Caso o consumidor faça contestação de compra feita no cartão de crédito, a instituição financeira fica proibida de realizar qualquer cobrança até que seja solucionada. Para isso, a pessoa deve notificar a administradora do cartão com pelo menos 10 dias de antecedência contados da data de vencimento da fatura.  

Fica assegurado ao consumidor o direito de deduzir o valor em disputa do total da fatura. A administradora pode, por sua vez, lançar o valor como crédito em confiança enquanto não encerrar a apuração da contestação.  

7. Dívidas podem ser negociadas com todos os credores juntos  

De modo a garantir um acordo mais justo para os consumidores, a lei permite que as dívidas podem ser repactuadas e negociadas com todos os credores ao mesmo tempo em audiência conciliatória, semelhante ao que acontece com as empresas que anunciam falência.  
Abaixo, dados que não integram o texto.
(** The frame a constructed scenario holds, from the columns it was built
    of. *)
Lemma Scenario_init_frame kw w sc w' :
  Scenario_init pd_Timestamp pystr kw w = (Ok sc, w') →
  ∃ self df cols m,
    fr_build (field_results pd_Timestamp pystr (heap w) kw) = Some self ∧
    sc = set_stops_preprocessed_df self (length (heap w) + 2) ∧
    heap w !! stops_df self = Some df ∧
    necessary_columns self df = Ok cols ∧
    heap w' !! (length (heap w) + 2)%nat =
      Some (reset_index_drop (df_loc (mkDataFrame (df_index df) cols) m)).
Proof.
  intros (self & Hb & _ & Hrun)%Scenario_init_Ok.
  destruct (preprocess_stops_df_Ok _ _ _ _ Hrun)
    as (df & cols & c_in & c_out & m1 & m4 &
        Hdf & Hcols & Hin & Hout & Hm1 & Hm4 & Hheap & ->).
  eexists self, df, cols, _. repeat (split; [done|]).
  rewrite Hheap, lookup_app_r by lia.
  by replace (length (heap w) + 2 - length (heap w))%nat with 2%nat by lia.
Qed.

(** X14. The columns of stops_preprocessed_df are exactly in_field,
    out_field and, when it is not None, cat_field, each once; every
    other column of stops_df, the occ_weight_field column included, is
    left out. *)
Theorem preprocessed_frame_has_the_necessary_columns kw w sc w' :
  Scenario_init pd_Timestamp pystr kw w = (Ok sc, w') →
  ∃ l pre,
    stops_preprocessed_df sc = Some l ∧
    heap w' !! l = Some pre ∧
    NoDup (columns pre) ∧
    ∀ c, c ∈ columns pre ↔
         c = in_field sc ∨ c = out_field sc ∨ cat_field sc = Some c.
Proof.
  intros (self & df & cols & m & _ & -> & _ & Hcols & Hpre)
    %Scenario_init_frame.
  eexists _, _. split; [done|]. split; [exact Hpre|].
  unfold columns, reset_index_drop, df_loc; cbn [df_data].
  rewrite prod_map_keys.
  exact (necessary_columns_keys _ _ _ Hcols).
Qed.
(** * Analytics event pipeline of the provider-directory backend

    A shallow embedding of the Python sources of the analytics pipeline
    (intent scoring, the Redis-stream worker, identity stitching, the event
    logger and the read-through search cache), followed by the properties
    that the specification states about them.

    Conventions of the embedding.
    - Python values that flow through dictionaries are values of [pyval];
      a dictionary received by a function is a [gmap string pyval], a
      dictionary nested inside a value is an association list.
    - A Python [float] score is an exact rational ([Q]); every constant of
      the scorers is a short decimal, so sums are exact.
    - A Python [str] is the [string] of its UTF-8 bytes.  The built-ins
      whose result depends on the characters behind the bytes ([str],
      [int], [strip] with [len]) are parameters of the code that calls
      them.
    - A function that can raise returns a [result]; the exception classes
      that occur are the constructors of [exn].
    - The relational store and the Redis server are explicit states; the
      points at which a driver call can raise are given by a [faults]
      record, one boolean per call that makes a round trip. *)

From Stdlib Require Import ZArith QArith Qminmax Lia Lqa Ascii.
From stdpp Require Import gmap strings list.

Set Warnings "-register-all".
Open Scope Z_scope.
(** X8. [socket_server_get_client_info]: a missing [info], an index outside
    0..9 or a missing mutex gives ESP_ERR_INVALID_ARG; a slot that is not
    connected gives ESP_ERR_NOT_FOUND; in both cases nothing is stored.
    For a connected slot it stores the slot's counters and connect time
    and the port in host byte order.  Right after a stream accept that
    returned slot [i], the info of [i] shows both counters at zero, the
    time of the accept and the peer's port. *)
Theorem client_info_reports_the_slot
    (inet6_ntoa_r : Z -> string) (m : module_state) (index : Z) :
  length (clients (table m)) = MAX_CLIENTS ->
  (index < 0 \/ Z.of_nat MAX_CLIENTS <= index \/ clients_mutex m = false ->
     socket_server_get_client_info inet6_ntoa_r index true m = (ESP_ERR_INVALID_ARG, None)) /\
  socket_server_get_client_info inet6_ntoa_r index false m = (ESP_ERR_INVALID_ARG, None) /\
  (forall c, clients_mutex m = true -> 0 <= index ->
     clients (table m) !! Z.to_nat index = Some c ->
     socket_server_get_client_info inet6_ntoa_r index true m =
       if connected c
       then (Err ESP_OK,
             Some {| info_connected := true;
                     info_address := inet6_ntoa_r (sin6_addr (addr c));
                     info_port := ntohs (sin6_port (addr c));
                     info_bytes_sent := bytes_sent c;
                     info_bytes_received := bytes_received c;
                     info_connect_time := connect_time c |})
       else (ESP_ERR_NOT_FOUND, None)) /\
  (forall fd a now, clients_mutex m = true ->
     let r := socket_tcp_accept fd a now (table m) in
     let m' := {| table := r.1.2; server_running := server_running m;
                  clients_mutex := true |} in
     0 <= r.1.1 ->
     socket_server_get_client_info inet6_ntoa_r r.1.1 true m' =
       (Err ESP_OK,
        Some {| info_connected := true;
                info_address := inet6_ntoa_r (sin6_addr a);
                info_port := ntohs (sin6_port a);
                info_bytes_sent := 0; info_bytes_received := 0;
                info_connect_time := now |})).
Proof.
  intros Hlen. unfold socket_server_get_client_info. repeat apply conj.
  - intros [Hi | [Hi | Hi]]; cbn.
    + destruct (Z.ltb_spec index 0); [done|lia].
    + destruct (Z.leb_spec (Z.of_nat MAX_CLIENTS) index); [|lia].
      by rewrite orb_true_r.
    + rewrite Hi. cbn. by rewrite orb_true_r.
  - done.
  - intros c Hm Hidx Hc. rewrite Hm. cbn.
    assert (Z.to_nat index < length (clients (table m)))%nat as Hlt
      by (eapply lookup_lt_Some; eauto).
    destruct (Z.ltb_spec index 0); [lia|].
    destruct (Z.leb_spec (Z.of_nat MAX_CLIENTS) index); [lia|]. cbn.
    by rewrite Hc.
  - intros fd a now Hm. cbn zeta. intros Hidx. cbn [clients_mutex table negb orb].
    unfold socket_tcp_accept in *.
    destruct (fd <? 0); [cbn in Hidx; lia|].
    destruct (first_free (clients (table m))) as [i|] eqn:Hf; [|cbn in Hidx; lia].
    cbn [fst snd] in *. apply first_free_Some in Hf as (c & Hc & _).
    assert (i < length (clients (table m)))%nat as Hlt by (eapply lookup_lt_Some; eauto).
    destruct (Z.ltb_spec (Z.of_nat i) 0); [lia|].
    destruct (Z.leb_spec (Z.of_nat MAX_CLIENTS) (Z.of_nat i)); [lia|].
    cbn [orb clients set_clients]. rewrite Nat2Z.id.
    by rewrite list_lookup_insert_eq.
Qed.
O endividado pode apresentar proposta de plano de pagamento com prazo máximo de cinco anos. Contudo, não entram no rol da conciliação as dívidas com garantia real, de financiamentos imobiliários e de crédito rural, e aquelas contraídas sem pretensão de quitar.  

A lei ainda permite que o pedido de repactuação possa ser repetido somente após dois anos. 

8. Consumidor pode tentar conciliação no Procon antes de ir à Justiça 

Os consumidores podem tentar uma conciliação nos órgãos de defesa do consumidor, como o Procon, antes de ir à Justiça. O atendimento, no entanto, não é obrigatório e o “mínimo existencial” também deve ser garantido.